*** Exercise input ***
(* ===== verification/LedgerScenario.v ===== *)
(** * LedgerScenario: a run with its books

    An environment that keeps the handlers it is given and runs each of them once, a
    pool that records its exchanges, and a run in which a worker starts a child
    workflow, waits for its execution and runs an activity.  The hypotheses of the
    theorems of [LedgerRun] hold at its states.  A last run shows why a worker may wait
    for a child workflow only once. *)
From S2P Require Import Prelude Api Doubles GoM Protocol Queue Canceller Registry Codec Exchange Activity Env Workflow Exchanges TaskLoop Progress Lifecycle Ledger LedgerRun Fleet.
From stdpp Require Import base gmap list strings pretty relations.
From Stdlib Require Import ZArith Lia.

Local Open Scope string_scope.
Local Open Scope list_scope.

#[local] Existing Instance ConcreteApi.
#[local] Existing Instance ConcreteSdk.
#[local] Existing Instance ConcreteWire.
#[local] Existing Instance ConcreteWireLaws.

(** ** A pool that keeps a record *)

Record recording := mkRecording { rec_script : list exec_result; rec_log : list (payload * exec_result) }.

Definition RecordingPool : Pool := {|
  PoolState := recording;
  Exec := λ pl s,
    let '(r, rest) := match rec_script s with r :: rest => (r, rest) | [] => (ExecError (LibErr "no workers"), []) end in
    (mkRecording rest (rec_log s ++ [(pl, r)]), r);
  StopStream := λ s, s;
  QueueSize := λ s, 0%Z;
|}.
#[local] Existing Instance RecordingPool.

#[local] Instance recording_record : PoolRecord := {| exchanges := rec_log |}.

#[local] Instance recording_laws : PoolRecordLaws.
Proof.
  split; [|done]. intros pl [[|r rest] log] p' r' Hx; by injection Hx as <- <-.
Qed.

(** ** An environment that keeps its handlers *)

Record keeper := mkKeeper { k_pending : list Z; k_starting : list Z }.

(** A call that keeps the handler of [id]. *)
Definition keep {A} (id : Z) (a : A) (e : keeper) : keeper * list fire * A :=
  (mkKeeper (id :: k_pending e) (k_starting e), [], a).

Definition idle_call {A} (a : A) (e : keeper) : keeper * list fire * A := (e, [], a).

Definition KeeperEnv : WorkflowEnvironment := {|
  Env := keeper; ActivityID := Z; LocalActivityID := Z; TimerID := Z; UpdateCallbacks := unit;
  env_WorkflowInfo := λ _, mkWorkflowInfo "default" (mkWorkflowExecution "wid" "run") 3 tt;
  env_Now := λ _, "now";
  env_IsReplaying := λ _, false;
  env_HasMetricsHandler := λ _, false;
  env_GetLastCompletionResult := λ _, None;
  time_Now := λ _, 0%Z;
  env_ToPayloads := λ v, OK (Some (mkPayloads [match v with GoString s => s | GoVersion n => pretty n
                                               | GoExecution w => Execution_RunID w end]));
  env_FromPayload_string := λ p, OK p;
  env_ExecuteActivity := λ _ h, keep (handler_id h) 7%Z;
  env_ExecuteLocalActivity := λ _ id, keep id 8%Z;
  env_ExecuteChildWorkflow := λ _ h id e,
    (mkKeeper (handler_id h :: k_pending e) (id :: k_starting e), [], tt);
  env_NewTimer := λ d h e,
    if Z.eqb d 0 then (e, [FireResult h None None], None) else keep (handler_id h) (Some 9%Z) e;
  env_GetVersion := λ _ _ m, idle_call m;
  env_SideEffect := λ p h e, (e, [FireResult h p None], tt);
  env_Complete := λ _ _, idle_call tt;
  env_UpsertSearchAttributes := λ _, idle_call (OK tt);
  env_SignalExternalWorkflow := λ _ _ _ _ _ _ _ h, keep (handler_id h) tt;
  env_RequestCancelExternalWorkflow := λ _ _ _ h, keep (handler_id h) tt;
  env_RequestCancelActivity := λ _, idle_call tt;
  env_RequestCancelLocalActivity := λ _, idle_call tt;
  env_RequestCancelChildWorkflow := λ _ _, idle_call tt;
  env_RequestCancelTimer := λ _, idle_call tt;
  env_QueueUpdate := λ _ _ e, e;
  env_HandleQueuedUpdates := λ _ e, (e, []);
  env_DrainUnhandledUpdates := λ e, (e, []);
  upd_Accept := λ _ e, e;
  upd_Reject := λ _ _ e, e;
  upd_Complete := λ _ _ _ e, e;
  env_RegisterHandlers := λ e, e;
|}.
#[local] Existing Instance KeeperEnv.

#[local] Instance keeper_record : EnvRecord :=
  {| env_pending := k_pending; env_starting := k_starting |}.

#[local] Instance keeper_laws : EnvRecordLaws.
Proof.
  split; try done; intros; intros k; simpl; try (by rewrite !app_nil_r).
  - destruct (Z.eqb d 0); simpl; rewrite ?app_nil_r; [|done].
    split; [|done]. apply Permutation_app_comm.
  - rewrite !app_nil_r. split; [|done]. apply Permutation_app_comm.
Qed.

(** The first occurrence of [id] taken out of a list. *)
Fixpoint take_out (id : Z) (l : list Z) : option (list Z) :=
  match l with
  | [] => None
  | x :: l => if Z.eqb x id then Some l else cons x <$> take_out id l
  end.

Lemma take_out_Some id l : ∀ k, take_out id l = Some k -> l ≡ₚ id :: k.
Proof.
  induction l as [|x l IH]; intros k Hk; simpl in Hk; [done|].
  destruct (Z.eqb_spec x id) as [->|]; [by injection Hk as <-|].
  destruct (take_out id l) as [k'|]; [|done]. injection Hk as <-. rewrite (IH k' eq_refl). constructor.
Qed.

(** The environment reports a result, or the start of a child workflow, if it still
    has to. *)
Definition report_result (id : Z) (e : Env) : Env * list fire * unit :=
  match take_out id (k_pending e) with
  | Some k => (mkKeeper k (k_starting e), [FireResult (HCallback id "activity") None None], tt)
  | None => (e, [], tt)
  end.

Definition report_start (id : Z) (e : Env) : Env * list fire * unit :=
  match take_out id (k_starting e) with
  | Some k => (mkKeeper (k_pending e) k, [FireStarted id (mkWorkflowExecution "child" "child-run") None], tt)
  | None => (e, [], tt)
  end.

Lemma report_result_accounted id : accounted [] [] (report_result id).
Proof.
  intros e. unfold report_result. destruct (take_out id (k_pending e)) as [k|] eqn:Hk; simpl.
  - apply take_out_Some in Hk. rewrite Hk, app_nil_r. split; [|done].
    symmetry. apply Permutation_cons_append.
  - by rewrite !app_nil_r.
Qed.

Lemma report_start_accounted id : accounted [] [] (report_start id).
Proof.
  intros e. unfold report_start. destruct (take_out id (k_starting e)) as [k|] eqn:Hk; simpl.
  - apply take_out_Some in Hk. rewrite Hk, app_nil_r. split; [done|].
    symmetry. apply Permutation_cons_append.
  - by rewrite !app_nil_r.
Qed.

(** ** A run *)

Definition answer (msgs : list Message) : exec_result :=
  ExecChan (Some (PExecPayload (Encode zero_Context zero_payload msgs).1)).

Definition sends (id : Z) (c : command) : Message := mkMessage id (Some (ByValue c)) None None None.

Definition child_cmd : command := C_ExecuteChildWorkflow (mkExecuteChildWorkflow "Child" (mkWorkflowOptions "" "" "" tt)).
Definition execution_cmd : command := C_GetChildWorkflowExecution (mkGetChildWorkflowExecution 0).
Definition activity_cmd : command := C_ExecuteActivity (mkExecuteActivity "Greet" (mkExecuteActivityOptions "" tt)).

Definition started_run (script : list exec_result) : World :=
  Execute "rr" (mkKeeper [] []) None None 0 (mkRecording script []) (mkGauges []).

(** A child workflow under 0, its execution under 1, an activity under 2. *)
Definition child_script : list exec_result :=
  [answer [sends 0 child_cmd; sends 1 execution_cmd; sends 2 activity_cmd]; answer []].
Definition run0 : World := started_run child_script.
Definition run1 : World := (OnWorkflowTaskStarted 3 run0).1.
Definition run2 : World := (env_do (report_start 0) run1).1.
Definition run3 : World := (env_do (report_result 2) run2).1.
Definition run4 : World := (OnWorkflowTaskStarted 0 run3).1.

Abbreviation run_reachable := (reachable "rr" (mkKeeper [] []) None None 0
  (mkRecording child_script []) (mkGauges [])).

Lemma event_run1 : event run0 run1.
Proof. apply (event_task 3). unfold run1. apply run_outcome. vm_compute. reflexivity. Qed.

Lemma event_run2 : event run1 run2.
Proof.
  apply (event_env (report_start 0)); [apply report_start_accounted| |].
  - vm_compute. repeat constructor.
  - unfold run2. apply run_outcome. vm_compute. reflexivity.
Qed.

Lemma event_run3 : event run2 run3.
Proof.
  apply (event_env (report_result 2)); [apply report_result_accounted| |].
  - vm_compute. repeat constructor.
  - unfold run3. apply run_outcome. vm_compute. reflexivity.
Qed.

Lemma event_run4 : event run3 run4.
Proof. apply (event_task 0). unfold run4. apply run_outcome. vm_compute. reflexivity. Qed.

Lemma run3_reachable : run_reachable run3.
Proof.
  apply (rtc_l _ _ run1); [exact event_run1|]. apply (rtc_l _ _ run2); [exact event_run2|].
  apply rtc_once. exact event_run3.
Qed.

Lemma run4_reachable : run_reachable run4.
Proof. eapply rtc_r; [exact run3_reachable|exact event_run4]. Qed.

Lemma run_fresh : fresh_run (mkKeeper [] []) (mkRecording child_script []).
Proof. done. Qed.

(** *** Witnesses *)


Definition flushed3 : World := (flushQueue (at_first_flush run3)).1.


Lemma second_wait_overwrites_witness :
  (_ ← handleMessage (wait_for 0 1); handleMessage (wait_for 0 2)) run0 = handleMessage (wait_for 0 2) run0.
Proof.
  assert (registry_ids (wp_ids (wf run0)) !! 0%Z = None) as Hc by (vm_compute; reflexivity).
  pose proof (second_wait_overwrites 0 1 2 run0 Hc) as Ht. exact Ht.
Defined.


(** ** Two runs at once *)

(** The worker asks one activity of each run; the two tasks take turns; the first run is
    closed with its activity still pending. *)
Definition two_script : list exec_result :=
  [answer [sends 0 activity_cmd]; answer [sends 1 activity_cmd]; answer []].
Definition two_fleet : fleet := new_fleet 0 (mkRecording two_script []) (mkGauges []).
Definition two_turns : list fleet_action :=
  [Starts "a" (mkKeeper [] []) None None; Starts "b" (mkKeeper [] []) None None;
   Turns 0; Turns 1; Turns 0; Turns 1; Turns 0; Turns 1; Turns 0; Turns 1; Turns 0; Turns 1; Closes 0].
Definition two_after : fleet := default two_fleet (fleet_runs two_turns two_fleet).

Lemma two_runs : fleet_runs two_turns two_fleet = Some two_after.
Proof.
  unfold two_after. assert (is_Some (fleet_runs two_turns two_fleet)) as [f ->]; [|done].
  apply not_eq_None_Some. assert (match fleet_runs two_turns two_fleet with None => false | Some _ => true end = true)
    as Ht by (vm_compute; reflexivity). by destruct (fleet_runs two_turns two_fleet).
Qed.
*** End of Exercise input ***
• [To do]:
Set down, from the entries above, exactly the lines from the one with "upd_Accept := λ _ e, e;" up to and including the one with "Lemma take_out_Some id", and no other lines.

• [Problem solution]:
  upd_Accept := λ _ e, e;
  upd_Reject := λ _ _ e, e;
  upd_Complete := λ _ _ _ e, e;
  env_RegisterHandlers := λ e, e;
|}.
#[local] Existing Instance KeeperEnv.

#[local] Instance keeper_record : EnvRecord :=
  {| env_pending := k_pending; env_starting := k_starting |}.

#[local] Instance keeper_laws : EnvRecordLaws.
Proof.
  split; try done; intros; intros k; simpl; try (by rewrite !app_nil_r).
  - destruct (Z.eqb d 0); simpl; rewrite ?app_nil_r; [|done].
    split; [|done]. apply Permutation_app_comm.
  - rewrite !app_nil_r. split; [|done]. apply Permutation_app_comm.
Qed.

(** The first occurrence of [id] taken out of a list. *)
Fixpoint take_out (id : Z) (l : list Z) : option (list Z) :=
  match l with
  | [] => None
  | x :: l => if Z.eqb x id then Some l else cons x <$> take_out id l
  end.

Lemma take_out_Some id l : ∀ k, take_out id l = Some k -> l ≡ₚ id :: k.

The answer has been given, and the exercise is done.